**Work request:** Take the lines below beginning at the line that has "Lemma exchange_correct evs" and stopping after the line that has "evs = true).", and print them exactly as they are, with no other lines.

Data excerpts
----------------------------------------

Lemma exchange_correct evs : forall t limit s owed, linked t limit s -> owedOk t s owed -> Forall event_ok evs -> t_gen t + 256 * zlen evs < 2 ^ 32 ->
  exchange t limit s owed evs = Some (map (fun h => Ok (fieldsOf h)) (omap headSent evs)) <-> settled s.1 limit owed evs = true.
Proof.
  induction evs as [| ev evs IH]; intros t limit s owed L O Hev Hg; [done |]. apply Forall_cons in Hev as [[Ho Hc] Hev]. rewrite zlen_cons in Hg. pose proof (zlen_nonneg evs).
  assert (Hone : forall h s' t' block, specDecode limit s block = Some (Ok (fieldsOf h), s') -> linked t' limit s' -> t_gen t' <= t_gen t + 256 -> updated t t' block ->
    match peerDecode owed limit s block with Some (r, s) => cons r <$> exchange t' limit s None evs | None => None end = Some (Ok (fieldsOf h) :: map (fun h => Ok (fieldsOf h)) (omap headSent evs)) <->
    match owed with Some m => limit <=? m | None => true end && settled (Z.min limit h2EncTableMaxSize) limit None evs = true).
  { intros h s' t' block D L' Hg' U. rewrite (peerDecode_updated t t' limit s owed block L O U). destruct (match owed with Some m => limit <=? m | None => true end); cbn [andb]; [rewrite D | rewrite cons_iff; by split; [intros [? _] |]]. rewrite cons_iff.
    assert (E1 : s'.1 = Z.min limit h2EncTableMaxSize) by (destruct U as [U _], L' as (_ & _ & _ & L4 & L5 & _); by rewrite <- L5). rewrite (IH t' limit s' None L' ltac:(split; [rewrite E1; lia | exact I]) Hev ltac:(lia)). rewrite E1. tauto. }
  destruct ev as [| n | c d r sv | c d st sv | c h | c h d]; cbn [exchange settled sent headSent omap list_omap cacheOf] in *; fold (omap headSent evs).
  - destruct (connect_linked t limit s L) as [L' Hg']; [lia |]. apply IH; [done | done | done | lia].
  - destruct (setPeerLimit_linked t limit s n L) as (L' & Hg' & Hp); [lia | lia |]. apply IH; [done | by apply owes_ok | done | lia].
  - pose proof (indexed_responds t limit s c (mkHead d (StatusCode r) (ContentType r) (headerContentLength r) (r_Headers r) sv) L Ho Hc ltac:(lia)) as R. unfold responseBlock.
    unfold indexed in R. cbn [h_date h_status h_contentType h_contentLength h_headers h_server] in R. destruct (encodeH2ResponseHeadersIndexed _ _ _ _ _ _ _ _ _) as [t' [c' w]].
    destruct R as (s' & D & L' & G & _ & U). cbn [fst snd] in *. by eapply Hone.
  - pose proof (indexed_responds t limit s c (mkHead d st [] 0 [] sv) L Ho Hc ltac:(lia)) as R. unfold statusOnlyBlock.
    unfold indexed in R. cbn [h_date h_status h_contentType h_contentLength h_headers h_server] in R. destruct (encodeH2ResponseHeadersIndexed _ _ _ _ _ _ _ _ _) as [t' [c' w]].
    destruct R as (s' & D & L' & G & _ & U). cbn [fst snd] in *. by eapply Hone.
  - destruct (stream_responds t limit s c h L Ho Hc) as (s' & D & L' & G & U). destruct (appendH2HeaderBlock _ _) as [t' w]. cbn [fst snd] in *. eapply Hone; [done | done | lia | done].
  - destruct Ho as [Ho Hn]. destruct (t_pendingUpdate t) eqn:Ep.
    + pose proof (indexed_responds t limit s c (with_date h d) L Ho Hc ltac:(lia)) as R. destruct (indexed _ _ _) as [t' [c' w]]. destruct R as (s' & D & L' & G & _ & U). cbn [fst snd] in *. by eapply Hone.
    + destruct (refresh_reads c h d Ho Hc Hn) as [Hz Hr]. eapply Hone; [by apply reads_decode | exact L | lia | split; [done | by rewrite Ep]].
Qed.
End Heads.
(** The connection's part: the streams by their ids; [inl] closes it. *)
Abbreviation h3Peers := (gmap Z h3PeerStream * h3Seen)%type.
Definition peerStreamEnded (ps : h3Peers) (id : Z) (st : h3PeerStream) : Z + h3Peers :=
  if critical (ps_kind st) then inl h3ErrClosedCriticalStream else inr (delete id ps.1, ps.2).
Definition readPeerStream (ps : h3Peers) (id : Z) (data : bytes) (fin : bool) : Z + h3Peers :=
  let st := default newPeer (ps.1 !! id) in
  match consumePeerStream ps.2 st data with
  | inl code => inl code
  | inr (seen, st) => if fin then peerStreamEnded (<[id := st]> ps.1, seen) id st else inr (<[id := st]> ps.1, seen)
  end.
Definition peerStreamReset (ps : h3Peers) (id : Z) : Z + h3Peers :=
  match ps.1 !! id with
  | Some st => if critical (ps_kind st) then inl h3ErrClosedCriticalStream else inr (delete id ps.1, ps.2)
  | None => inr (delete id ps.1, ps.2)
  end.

----------------------------------------

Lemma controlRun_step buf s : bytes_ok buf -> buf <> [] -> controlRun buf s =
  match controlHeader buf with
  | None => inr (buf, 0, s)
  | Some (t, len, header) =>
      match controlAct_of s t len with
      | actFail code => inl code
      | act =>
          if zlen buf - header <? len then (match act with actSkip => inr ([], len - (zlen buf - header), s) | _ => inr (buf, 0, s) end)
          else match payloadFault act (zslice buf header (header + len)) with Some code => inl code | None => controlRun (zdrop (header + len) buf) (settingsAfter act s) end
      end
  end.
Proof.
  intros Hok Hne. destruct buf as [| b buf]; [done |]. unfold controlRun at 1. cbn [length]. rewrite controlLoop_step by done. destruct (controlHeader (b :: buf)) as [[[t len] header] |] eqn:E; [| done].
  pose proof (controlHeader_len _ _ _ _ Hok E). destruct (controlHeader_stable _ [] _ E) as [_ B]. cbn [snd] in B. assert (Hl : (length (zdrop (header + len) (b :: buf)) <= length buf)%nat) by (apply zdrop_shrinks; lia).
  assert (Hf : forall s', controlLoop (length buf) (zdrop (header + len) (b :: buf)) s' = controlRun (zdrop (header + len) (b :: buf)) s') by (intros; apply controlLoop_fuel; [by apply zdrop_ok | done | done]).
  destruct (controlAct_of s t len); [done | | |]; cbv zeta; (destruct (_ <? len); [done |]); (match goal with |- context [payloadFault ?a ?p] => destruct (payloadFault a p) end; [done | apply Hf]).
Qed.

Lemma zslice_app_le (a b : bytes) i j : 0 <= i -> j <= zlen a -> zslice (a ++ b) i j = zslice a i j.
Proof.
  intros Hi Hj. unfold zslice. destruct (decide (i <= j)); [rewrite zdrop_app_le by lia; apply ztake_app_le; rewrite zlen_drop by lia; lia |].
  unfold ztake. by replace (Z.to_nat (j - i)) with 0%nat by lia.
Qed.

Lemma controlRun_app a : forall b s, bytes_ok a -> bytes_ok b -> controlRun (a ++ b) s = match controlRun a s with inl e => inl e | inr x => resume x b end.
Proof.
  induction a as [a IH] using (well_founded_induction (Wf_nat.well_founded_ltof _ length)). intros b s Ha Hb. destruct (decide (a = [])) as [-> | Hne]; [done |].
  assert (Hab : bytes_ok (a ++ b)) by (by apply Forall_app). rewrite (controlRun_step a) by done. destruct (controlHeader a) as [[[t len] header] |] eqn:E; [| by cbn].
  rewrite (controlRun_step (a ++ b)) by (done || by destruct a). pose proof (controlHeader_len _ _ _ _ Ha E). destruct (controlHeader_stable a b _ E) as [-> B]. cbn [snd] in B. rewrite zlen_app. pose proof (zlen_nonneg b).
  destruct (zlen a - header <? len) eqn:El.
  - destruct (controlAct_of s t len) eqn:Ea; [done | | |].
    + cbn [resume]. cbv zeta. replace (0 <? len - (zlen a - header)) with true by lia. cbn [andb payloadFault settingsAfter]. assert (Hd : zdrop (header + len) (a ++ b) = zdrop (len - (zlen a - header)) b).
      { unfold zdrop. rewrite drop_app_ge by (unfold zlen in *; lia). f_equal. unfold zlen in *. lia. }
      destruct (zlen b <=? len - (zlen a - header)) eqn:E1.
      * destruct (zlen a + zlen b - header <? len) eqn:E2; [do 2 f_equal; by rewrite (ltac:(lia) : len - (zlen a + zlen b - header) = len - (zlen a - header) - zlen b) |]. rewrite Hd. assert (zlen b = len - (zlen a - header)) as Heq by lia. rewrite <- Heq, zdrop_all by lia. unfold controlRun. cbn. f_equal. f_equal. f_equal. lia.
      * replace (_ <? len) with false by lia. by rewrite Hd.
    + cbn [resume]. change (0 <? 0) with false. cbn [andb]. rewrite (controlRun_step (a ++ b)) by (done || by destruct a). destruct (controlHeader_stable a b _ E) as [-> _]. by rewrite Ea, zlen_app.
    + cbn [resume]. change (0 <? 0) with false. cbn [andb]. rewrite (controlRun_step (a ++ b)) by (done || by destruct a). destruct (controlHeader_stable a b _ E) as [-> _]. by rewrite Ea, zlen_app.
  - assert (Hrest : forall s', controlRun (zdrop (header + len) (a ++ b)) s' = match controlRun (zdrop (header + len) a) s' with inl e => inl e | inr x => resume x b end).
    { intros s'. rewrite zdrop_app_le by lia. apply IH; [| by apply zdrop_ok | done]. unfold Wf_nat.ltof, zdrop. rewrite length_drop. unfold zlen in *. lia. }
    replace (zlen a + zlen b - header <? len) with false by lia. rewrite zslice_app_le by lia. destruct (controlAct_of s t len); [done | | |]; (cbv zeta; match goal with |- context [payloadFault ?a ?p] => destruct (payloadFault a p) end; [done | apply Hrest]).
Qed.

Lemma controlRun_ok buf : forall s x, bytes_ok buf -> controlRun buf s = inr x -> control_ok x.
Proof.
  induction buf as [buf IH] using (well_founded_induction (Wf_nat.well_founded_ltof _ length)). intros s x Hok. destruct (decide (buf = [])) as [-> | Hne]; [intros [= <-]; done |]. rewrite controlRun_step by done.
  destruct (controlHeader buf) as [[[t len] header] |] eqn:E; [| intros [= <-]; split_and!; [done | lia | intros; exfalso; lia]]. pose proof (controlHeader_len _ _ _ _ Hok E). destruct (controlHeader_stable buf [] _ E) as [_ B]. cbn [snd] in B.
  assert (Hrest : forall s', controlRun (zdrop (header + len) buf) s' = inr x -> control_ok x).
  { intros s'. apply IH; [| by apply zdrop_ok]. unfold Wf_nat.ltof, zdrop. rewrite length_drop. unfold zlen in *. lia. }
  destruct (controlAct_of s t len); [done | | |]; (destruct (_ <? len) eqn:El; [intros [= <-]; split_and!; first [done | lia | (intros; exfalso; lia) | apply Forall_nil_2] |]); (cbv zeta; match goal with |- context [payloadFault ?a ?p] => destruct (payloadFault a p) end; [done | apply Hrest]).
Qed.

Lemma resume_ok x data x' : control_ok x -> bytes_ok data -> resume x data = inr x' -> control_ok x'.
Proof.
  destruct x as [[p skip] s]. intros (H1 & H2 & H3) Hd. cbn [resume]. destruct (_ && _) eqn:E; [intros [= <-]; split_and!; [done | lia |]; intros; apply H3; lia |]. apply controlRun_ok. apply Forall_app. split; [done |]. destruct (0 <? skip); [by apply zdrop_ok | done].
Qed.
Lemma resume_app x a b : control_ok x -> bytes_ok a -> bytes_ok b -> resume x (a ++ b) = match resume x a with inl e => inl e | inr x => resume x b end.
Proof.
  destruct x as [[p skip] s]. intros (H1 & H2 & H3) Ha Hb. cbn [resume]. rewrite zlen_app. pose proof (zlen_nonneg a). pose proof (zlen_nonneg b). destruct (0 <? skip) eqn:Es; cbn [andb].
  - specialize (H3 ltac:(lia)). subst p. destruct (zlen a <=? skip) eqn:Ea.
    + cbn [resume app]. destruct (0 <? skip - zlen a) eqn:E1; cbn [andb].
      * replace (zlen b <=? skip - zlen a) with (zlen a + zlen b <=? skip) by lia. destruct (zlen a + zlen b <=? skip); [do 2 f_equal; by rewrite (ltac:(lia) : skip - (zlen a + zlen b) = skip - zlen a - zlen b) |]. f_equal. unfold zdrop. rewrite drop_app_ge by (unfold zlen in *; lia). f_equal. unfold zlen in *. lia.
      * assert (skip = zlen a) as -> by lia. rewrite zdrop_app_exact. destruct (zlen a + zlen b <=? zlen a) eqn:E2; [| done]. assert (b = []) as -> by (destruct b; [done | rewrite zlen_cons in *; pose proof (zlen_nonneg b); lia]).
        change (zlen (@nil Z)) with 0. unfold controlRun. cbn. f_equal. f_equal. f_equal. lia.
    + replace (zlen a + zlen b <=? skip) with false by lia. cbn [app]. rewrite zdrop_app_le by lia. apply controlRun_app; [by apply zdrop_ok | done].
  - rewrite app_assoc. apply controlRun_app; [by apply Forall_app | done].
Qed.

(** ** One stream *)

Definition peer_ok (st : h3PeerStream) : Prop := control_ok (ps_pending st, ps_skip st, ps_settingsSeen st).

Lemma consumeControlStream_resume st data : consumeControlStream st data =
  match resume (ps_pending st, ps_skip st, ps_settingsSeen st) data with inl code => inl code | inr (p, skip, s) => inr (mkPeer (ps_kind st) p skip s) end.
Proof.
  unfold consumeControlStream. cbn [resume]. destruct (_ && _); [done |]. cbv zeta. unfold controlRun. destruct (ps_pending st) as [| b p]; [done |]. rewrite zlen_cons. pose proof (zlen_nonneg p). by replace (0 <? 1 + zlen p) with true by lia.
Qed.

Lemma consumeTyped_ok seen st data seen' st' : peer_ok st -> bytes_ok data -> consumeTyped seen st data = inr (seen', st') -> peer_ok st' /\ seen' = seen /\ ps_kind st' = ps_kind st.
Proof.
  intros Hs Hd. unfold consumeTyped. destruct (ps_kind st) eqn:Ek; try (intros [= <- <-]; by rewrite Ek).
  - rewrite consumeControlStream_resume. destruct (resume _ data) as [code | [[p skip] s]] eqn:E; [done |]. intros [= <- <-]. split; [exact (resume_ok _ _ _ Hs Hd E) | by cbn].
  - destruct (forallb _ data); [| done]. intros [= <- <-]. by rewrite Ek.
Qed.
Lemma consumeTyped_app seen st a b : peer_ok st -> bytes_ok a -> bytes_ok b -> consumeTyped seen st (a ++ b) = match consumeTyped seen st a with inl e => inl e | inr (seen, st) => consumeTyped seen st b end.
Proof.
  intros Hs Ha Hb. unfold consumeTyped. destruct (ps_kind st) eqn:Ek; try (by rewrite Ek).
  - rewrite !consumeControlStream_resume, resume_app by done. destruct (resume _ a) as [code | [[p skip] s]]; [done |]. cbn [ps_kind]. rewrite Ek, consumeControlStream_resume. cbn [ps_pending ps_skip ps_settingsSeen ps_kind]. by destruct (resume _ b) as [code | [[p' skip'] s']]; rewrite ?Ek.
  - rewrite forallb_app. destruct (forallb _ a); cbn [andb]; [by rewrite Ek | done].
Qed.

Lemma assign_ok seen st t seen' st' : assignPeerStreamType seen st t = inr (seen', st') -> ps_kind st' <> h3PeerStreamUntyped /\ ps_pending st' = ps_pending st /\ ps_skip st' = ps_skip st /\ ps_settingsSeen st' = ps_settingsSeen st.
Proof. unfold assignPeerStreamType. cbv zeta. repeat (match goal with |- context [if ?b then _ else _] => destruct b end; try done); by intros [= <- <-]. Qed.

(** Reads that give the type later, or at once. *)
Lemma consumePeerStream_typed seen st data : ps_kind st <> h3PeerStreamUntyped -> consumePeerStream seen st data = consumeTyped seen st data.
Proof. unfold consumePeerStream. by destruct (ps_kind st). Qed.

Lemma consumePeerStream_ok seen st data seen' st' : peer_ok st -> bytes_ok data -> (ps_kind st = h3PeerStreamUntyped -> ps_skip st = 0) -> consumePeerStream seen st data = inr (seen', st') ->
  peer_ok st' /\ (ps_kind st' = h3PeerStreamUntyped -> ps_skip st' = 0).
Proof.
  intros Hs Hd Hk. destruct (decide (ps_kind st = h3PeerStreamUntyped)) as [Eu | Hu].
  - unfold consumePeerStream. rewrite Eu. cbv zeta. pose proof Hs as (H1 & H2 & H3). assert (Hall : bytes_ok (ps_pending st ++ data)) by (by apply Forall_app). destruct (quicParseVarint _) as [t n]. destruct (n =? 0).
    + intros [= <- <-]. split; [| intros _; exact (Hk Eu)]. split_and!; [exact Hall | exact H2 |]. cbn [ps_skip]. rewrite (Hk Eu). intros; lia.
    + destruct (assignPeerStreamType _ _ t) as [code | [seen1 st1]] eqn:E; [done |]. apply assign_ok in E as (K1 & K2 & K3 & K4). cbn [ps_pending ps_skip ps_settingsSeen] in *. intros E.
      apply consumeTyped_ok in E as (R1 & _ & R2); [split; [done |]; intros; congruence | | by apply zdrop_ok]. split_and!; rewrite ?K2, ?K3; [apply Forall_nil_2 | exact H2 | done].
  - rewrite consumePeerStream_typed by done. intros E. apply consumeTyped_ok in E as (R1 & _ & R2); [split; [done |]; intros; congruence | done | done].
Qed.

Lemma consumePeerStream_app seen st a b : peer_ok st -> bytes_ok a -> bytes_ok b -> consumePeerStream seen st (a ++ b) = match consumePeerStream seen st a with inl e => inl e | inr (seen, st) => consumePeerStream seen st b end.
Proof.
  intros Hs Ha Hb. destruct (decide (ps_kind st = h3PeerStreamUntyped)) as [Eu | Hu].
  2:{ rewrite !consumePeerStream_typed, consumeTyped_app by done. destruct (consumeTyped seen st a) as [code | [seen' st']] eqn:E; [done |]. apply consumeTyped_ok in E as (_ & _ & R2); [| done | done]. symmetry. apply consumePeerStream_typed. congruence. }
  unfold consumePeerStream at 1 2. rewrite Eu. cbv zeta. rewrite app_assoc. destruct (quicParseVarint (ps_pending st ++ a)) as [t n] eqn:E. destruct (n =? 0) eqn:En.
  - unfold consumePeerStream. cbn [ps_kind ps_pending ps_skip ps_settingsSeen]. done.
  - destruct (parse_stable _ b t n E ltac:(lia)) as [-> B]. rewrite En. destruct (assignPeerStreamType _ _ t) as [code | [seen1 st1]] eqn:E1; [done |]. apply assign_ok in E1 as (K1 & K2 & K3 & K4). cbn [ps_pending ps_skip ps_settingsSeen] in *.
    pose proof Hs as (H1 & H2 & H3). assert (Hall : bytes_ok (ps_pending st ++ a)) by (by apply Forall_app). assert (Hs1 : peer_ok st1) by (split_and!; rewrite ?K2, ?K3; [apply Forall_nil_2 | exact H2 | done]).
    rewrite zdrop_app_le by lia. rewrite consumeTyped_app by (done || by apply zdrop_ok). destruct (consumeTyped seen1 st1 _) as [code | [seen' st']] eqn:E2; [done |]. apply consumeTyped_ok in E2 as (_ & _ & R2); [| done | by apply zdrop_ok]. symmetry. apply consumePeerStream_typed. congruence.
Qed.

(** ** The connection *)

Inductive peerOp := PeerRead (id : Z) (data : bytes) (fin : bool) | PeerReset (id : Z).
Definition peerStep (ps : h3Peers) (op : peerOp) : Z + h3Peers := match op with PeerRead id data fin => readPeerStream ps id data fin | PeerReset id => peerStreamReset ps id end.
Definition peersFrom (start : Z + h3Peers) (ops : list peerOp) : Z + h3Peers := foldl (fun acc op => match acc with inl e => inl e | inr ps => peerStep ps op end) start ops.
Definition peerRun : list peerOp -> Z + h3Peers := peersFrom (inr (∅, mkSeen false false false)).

----------------------------------------

**Exercise output:**
Lemma exchange_correct evs : forall t limit s owed, linked t limit s -> owedOk t s owed -> Forall event_ok evs -> t_gen t + 256 * zlen evs < 2 ^ 32 ->
  exchange t limit s owed evs = Some (map (fun h => Ok (fieldsOf h)) (omap headSent evs)) <-> settled s.1 limit owed evs = true.
Proof.
  induction evs as [| ev evs IH]; intros t limit s owed L O Hev Hg; [done |]. apply Forall_cons in Hev as [[Ho Hc] Hev]. rewrite zlen_cons in Hg. pose proof (zlen_nonneg evs).
  assert (Hone : forall h s' t' block, specDecode limit s block = Some (Ok (fieldsOf h), s') -> linked t' limit s' -> t_gen t' <= t_gen t + 256 -> updated t t' block ->
    match peerDecode owed limit s block with Some (r, s) => cons r <$> exchange t' limit s None evs | None => None end = Some (Ok (fieldsOf h) :: map (fun h => Ok (fieldsOf h)) (omap headSent evs)) <->
    match owed with Some m => limit <=? m | None => true end && settled (Z.min limit h2EncTableMaxSize) limit None evs = true).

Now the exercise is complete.